- Supplied records:
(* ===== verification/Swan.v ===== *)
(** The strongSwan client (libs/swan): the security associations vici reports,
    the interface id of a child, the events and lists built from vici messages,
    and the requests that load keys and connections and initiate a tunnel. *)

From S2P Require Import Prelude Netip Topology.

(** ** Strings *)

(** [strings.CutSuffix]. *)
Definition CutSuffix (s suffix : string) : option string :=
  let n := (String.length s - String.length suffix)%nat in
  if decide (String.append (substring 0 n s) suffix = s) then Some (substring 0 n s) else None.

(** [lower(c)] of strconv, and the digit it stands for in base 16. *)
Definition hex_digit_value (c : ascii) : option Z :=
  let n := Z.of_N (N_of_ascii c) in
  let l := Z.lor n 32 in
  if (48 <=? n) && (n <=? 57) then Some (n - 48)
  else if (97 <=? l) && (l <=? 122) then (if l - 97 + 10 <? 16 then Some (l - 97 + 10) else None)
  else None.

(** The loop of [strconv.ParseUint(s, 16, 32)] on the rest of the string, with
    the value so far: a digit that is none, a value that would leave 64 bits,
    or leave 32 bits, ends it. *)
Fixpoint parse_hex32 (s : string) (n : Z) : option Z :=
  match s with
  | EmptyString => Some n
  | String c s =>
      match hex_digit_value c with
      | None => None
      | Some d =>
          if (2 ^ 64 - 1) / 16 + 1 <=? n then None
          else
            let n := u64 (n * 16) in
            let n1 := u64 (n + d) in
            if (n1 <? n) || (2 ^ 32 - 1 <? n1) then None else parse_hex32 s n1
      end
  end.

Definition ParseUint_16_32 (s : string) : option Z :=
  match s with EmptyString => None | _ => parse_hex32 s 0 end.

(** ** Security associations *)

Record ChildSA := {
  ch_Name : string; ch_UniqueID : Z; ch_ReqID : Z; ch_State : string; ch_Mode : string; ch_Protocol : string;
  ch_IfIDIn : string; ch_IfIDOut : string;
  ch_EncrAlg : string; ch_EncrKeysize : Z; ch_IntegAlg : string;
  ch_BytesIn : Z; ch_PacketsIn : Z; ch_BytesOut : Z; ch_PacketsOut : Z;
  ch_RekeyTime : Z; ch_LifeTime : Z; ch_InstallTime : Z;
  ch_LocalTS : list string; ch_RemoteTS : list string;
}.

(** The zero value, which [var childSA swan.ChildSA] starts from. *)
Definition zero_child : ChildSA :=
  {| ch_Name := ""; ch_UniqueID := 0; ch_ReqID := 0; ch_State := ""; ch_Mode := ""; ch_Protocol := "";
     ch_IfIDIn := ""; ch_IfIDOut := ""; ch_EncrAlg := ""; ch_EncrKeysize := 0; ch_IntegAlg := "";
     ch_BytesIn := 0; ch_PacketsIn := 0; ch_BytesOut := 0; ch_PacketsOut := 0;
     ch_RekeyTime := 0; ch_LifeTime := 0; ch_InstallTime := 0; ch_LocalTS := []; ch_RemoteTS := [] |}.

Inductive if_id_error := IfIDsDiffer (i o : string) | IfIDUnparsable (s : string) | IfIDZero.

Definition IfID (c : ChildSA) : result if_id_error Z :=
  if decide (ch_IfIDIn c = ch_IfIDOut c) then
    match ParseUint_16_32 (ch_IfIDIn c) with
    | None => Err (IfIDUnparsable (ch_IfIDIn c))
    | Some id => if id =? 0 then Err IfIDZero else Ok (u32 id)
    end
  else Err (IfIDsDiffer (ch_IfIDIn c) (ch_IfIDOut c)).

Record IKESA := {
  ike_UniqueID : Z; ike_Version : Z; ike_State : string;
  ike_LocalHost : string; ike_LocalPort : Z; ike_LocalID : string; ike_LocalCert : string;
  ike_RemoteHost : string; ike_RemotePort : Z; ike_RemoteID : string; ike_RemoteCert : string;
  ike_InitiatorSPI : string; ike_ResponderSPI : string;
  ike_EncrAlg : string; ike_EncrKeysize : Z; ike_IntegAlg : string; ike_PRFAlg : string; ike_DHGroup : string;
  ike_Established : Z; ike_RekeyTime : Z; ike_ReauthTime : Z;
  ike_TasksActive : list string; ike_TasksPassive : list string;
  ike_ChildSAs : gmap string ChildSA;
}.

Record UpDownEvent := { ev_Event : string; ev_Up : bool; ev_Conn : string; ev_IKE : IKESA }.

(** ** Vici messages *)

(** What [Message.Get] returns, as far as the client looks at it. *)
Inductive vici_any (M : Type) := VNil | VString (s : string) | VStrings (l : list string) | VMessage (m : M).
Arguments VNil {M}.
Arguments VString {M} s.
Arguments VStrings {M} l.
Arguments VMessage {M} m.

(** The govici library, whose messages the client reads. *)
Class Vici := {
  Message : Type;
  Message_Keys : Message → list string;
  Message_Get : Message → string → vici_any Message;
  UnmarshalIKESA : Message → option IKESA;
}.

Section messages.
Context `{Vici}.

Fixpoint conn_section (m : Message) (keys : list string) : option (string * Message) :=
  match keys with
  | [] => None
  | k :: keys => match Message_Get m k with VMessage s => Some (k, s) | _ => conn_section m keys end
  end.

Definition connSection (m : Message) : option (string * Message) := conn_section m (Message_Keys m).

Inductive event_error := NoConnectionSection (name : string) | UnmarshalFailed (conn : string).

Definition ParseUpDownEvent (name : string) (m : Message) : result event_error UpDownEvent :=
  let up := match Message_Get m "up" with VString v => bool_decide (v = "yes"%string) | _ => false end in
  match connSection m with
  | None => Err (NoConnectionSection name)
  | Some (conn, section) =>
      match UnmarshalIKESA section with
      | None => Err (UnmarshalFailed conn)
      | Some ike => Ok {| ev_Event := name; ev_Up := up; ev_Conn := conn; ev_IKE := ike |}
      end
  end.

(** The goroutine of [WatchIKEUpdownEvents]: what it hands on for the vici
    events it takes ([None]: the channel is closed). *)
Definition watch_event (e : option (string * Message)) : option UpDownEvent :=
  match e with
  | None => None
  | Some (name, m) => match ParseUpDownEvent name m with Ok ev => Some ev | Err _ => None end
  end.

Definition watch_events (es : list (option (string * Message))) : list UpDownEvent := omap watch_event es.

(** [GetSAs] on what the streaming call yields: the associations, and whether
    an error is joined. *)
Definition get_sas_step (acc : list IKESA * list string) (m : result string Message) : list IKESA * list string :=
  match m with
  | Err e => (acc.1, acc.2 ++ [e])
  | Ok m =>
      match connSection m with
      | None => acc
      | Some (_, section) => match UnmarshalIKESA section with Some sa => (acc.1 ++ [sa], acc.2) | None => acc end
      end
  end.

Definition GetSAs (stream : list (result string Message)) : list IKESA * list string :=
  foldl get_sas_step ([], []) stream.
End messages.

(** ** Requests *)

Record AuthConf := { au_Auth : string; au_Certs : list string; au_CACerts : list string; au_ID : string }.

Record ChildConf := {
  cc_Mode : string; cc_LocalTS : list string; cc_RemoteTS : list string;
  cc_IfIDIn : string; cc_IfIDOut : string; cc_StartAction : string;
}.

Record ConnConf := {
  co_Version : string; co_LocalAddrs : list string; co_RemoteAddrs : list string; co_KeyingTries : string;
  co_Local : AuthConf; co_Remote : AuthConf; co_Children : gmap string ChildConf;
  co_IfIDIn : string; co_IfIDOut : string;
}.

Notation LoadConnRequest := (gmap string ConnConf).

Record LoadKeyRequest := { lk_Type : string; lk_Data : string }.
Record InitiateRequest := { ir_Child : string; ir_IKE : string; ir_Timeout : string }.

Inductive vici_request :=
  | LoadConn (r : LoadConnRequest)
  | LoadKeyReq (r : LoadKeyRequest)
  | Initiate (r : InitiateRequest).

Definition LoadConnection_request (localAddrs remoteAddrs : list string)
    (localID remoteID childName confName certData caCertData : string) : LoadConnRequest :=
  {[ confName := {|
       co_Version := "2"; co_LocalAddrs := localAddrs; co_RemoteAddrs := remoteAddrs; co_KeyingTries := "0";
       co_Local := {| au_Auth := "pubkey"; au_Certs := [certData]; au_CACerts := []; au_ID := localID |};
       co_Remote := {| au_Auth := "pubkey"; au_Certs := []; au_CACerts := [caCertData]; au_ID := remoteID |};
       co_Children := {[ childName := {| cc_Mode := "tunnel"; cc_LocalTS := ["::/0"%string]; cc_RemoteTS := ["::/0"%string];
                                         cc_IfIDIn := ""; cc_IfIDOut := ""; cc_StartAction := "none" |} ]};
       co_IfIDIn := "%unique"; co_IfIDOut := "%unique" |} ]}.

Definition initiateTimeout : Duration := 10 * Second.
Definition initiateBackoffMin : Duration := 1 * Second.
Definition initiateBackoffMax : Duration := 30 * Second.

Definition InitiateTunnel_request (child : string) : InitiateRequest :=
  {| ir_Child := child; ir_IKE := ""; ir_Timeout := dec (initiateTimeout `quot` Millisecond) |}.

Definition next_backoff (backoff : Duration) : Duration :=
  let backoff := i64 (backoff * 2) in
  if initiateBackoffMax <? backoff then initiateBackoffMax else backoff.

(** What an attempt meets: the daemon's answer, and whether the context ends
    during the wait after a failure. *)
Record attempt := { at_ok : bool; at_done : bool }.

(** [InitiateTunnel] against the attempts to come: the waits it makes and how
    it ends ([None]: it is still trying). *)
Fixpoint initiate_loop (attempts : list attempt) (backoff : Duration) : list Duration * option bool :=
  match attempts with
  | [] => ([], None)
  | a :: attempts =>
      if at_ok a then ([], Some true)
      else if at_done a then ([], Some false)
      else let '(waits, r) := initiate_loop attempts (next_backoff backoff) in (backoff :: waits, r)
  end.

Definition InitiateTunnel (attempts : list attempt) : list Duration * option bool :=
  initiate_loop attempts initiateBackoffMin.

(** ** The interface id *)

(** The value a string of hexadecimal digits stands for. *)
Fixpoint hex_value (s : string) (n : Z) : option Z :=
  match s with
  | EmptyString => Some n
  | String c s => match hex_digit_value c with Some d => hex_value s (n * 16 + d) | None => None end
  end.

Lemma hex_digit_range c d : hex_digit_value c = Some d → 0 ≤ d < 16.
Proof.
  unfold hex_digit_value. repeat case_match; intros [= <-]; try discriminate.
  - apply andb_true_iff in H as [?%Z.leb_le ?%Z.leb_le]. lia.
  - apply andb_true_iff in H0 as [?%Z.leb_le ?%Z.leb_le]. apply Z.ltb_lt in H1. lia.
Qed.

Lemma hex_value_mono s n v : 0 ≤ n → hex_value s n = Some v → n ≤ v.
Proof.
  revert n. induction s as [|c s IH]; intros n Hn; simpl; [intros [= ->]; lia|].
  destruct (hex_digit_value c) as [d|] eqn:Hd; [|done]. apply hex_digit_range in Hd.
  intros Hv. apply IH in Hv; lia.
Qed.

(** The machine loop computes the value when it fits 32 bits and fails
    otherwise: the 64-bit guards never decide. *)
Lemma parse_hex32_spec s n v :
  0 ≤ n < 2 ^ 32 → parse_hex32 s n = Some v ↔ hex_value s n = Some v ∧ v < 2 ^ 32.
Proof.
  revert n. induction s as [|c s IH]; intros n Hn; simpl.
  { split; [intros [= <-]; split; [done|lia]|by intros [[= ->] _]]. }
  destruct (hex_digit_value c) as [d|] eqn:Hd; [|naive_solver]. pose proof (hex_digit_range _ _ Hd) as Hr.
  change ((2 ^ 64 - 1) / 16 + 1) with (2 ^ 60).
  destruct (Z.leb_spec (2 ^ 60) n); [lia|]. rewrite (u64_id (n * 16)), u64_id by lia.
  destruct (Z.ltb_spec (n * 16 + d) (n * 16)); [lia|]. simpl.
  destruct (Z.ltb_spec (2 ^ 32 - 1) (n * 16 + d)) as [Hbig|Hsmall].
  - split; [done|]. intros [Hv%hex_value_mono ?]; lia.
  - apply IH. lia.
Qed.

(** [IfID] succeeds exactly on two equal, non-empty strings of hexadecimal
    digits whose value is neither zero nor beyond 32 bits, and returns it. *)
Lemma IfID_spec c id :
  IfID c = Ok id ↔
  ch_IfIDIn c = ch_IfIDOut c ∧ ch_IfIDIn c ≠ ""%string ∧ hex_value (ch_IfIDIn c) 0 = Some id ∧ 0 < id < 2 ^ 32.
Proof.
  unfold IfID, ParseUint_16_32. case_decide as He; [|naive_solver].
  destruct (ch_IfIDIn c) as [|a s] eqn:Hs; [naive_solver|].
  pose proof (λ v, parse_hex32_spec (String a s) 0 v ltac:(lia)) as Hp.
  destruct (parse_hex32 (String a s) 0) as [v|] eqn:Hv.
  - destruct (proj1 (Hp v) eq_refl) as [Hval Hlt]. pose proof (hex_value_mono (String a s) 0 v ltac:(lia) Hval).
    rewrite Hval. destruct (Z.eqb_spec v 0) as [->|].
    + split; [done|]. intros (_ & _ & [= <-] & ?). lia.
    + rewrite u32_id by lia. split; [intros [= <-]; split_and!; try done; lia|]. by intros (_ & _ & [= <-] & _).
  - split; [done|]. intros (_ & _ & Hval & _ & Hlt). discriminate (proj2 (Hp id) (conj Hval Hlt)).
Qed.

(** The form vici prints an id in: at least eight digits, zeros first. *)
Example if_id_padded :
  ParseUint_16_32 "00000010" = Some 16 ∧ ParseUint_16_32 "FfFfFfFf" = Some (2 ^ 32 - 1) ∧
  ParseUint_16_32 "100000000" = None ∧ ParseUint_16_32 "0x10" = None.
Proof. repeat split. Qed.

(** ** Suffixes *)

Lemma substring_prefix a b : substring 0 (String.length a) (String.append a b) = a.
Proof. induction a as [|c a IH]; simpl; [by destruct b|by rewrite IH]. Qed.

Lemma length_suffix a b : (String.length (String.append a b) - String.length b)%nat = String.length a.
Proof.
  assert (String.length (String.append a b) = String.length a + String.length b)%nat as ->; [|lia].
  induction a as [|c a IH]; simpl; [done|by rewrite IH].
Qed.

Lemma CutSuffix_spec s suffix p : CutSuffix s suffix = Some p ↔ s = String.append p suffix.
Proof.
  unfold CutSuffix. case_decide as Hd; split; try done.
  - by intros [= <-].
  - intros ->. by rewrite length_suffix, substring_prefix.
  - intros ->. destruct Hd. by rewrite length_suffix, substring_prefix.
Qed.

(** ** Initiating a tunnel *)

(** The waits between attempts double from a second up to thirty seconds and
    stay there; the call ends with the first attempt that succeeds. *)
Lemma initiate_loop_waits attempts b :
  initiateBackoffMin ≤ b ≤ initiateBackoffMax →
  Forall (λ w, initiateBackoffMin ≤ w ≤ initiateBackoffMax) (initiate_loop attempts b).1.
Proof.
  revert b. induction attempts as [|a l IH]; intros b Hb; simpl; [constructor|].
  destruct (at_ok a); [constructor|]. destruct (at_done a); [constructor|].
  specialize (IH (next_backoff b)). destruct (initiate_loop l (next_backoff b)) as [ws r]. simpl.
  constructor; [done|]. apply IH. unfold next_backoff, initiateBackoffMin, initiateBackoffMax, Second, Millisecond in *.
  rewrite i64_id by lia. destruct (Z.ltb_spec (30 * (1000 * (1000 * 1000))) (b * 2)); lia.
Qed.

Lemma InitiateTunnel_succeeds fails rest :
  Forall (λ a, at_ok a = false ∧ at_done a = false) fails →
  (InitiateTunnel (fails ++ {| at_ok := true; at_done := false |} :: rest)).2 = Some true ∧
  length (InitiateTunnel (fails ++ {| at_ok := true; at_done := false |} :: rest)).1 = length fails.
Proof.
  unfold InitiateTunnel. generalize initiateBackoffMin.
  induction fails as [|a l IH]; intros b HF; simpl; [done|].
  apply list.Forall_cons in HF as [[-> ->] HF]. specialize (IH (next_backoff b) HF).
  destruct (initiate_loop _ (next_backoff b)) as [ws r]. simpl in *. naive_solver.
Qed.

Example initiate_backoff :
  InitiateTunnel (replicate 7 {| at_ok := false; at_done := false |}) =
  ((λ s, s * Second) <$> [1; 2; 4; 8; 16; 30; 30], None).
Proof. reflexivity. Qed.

- Description of the task:
Bring together all lines of the entries above in which the string "InitiateRequest" occurs.

- Task solution:
Record InitiateRequest := { ir_Child : string; ir_IKE : string; ir_Timeout : string }.
  | Initiate (r : InitiateRequest).
Definition InitiateTunnel_request (child : string) : InitiateRequest :=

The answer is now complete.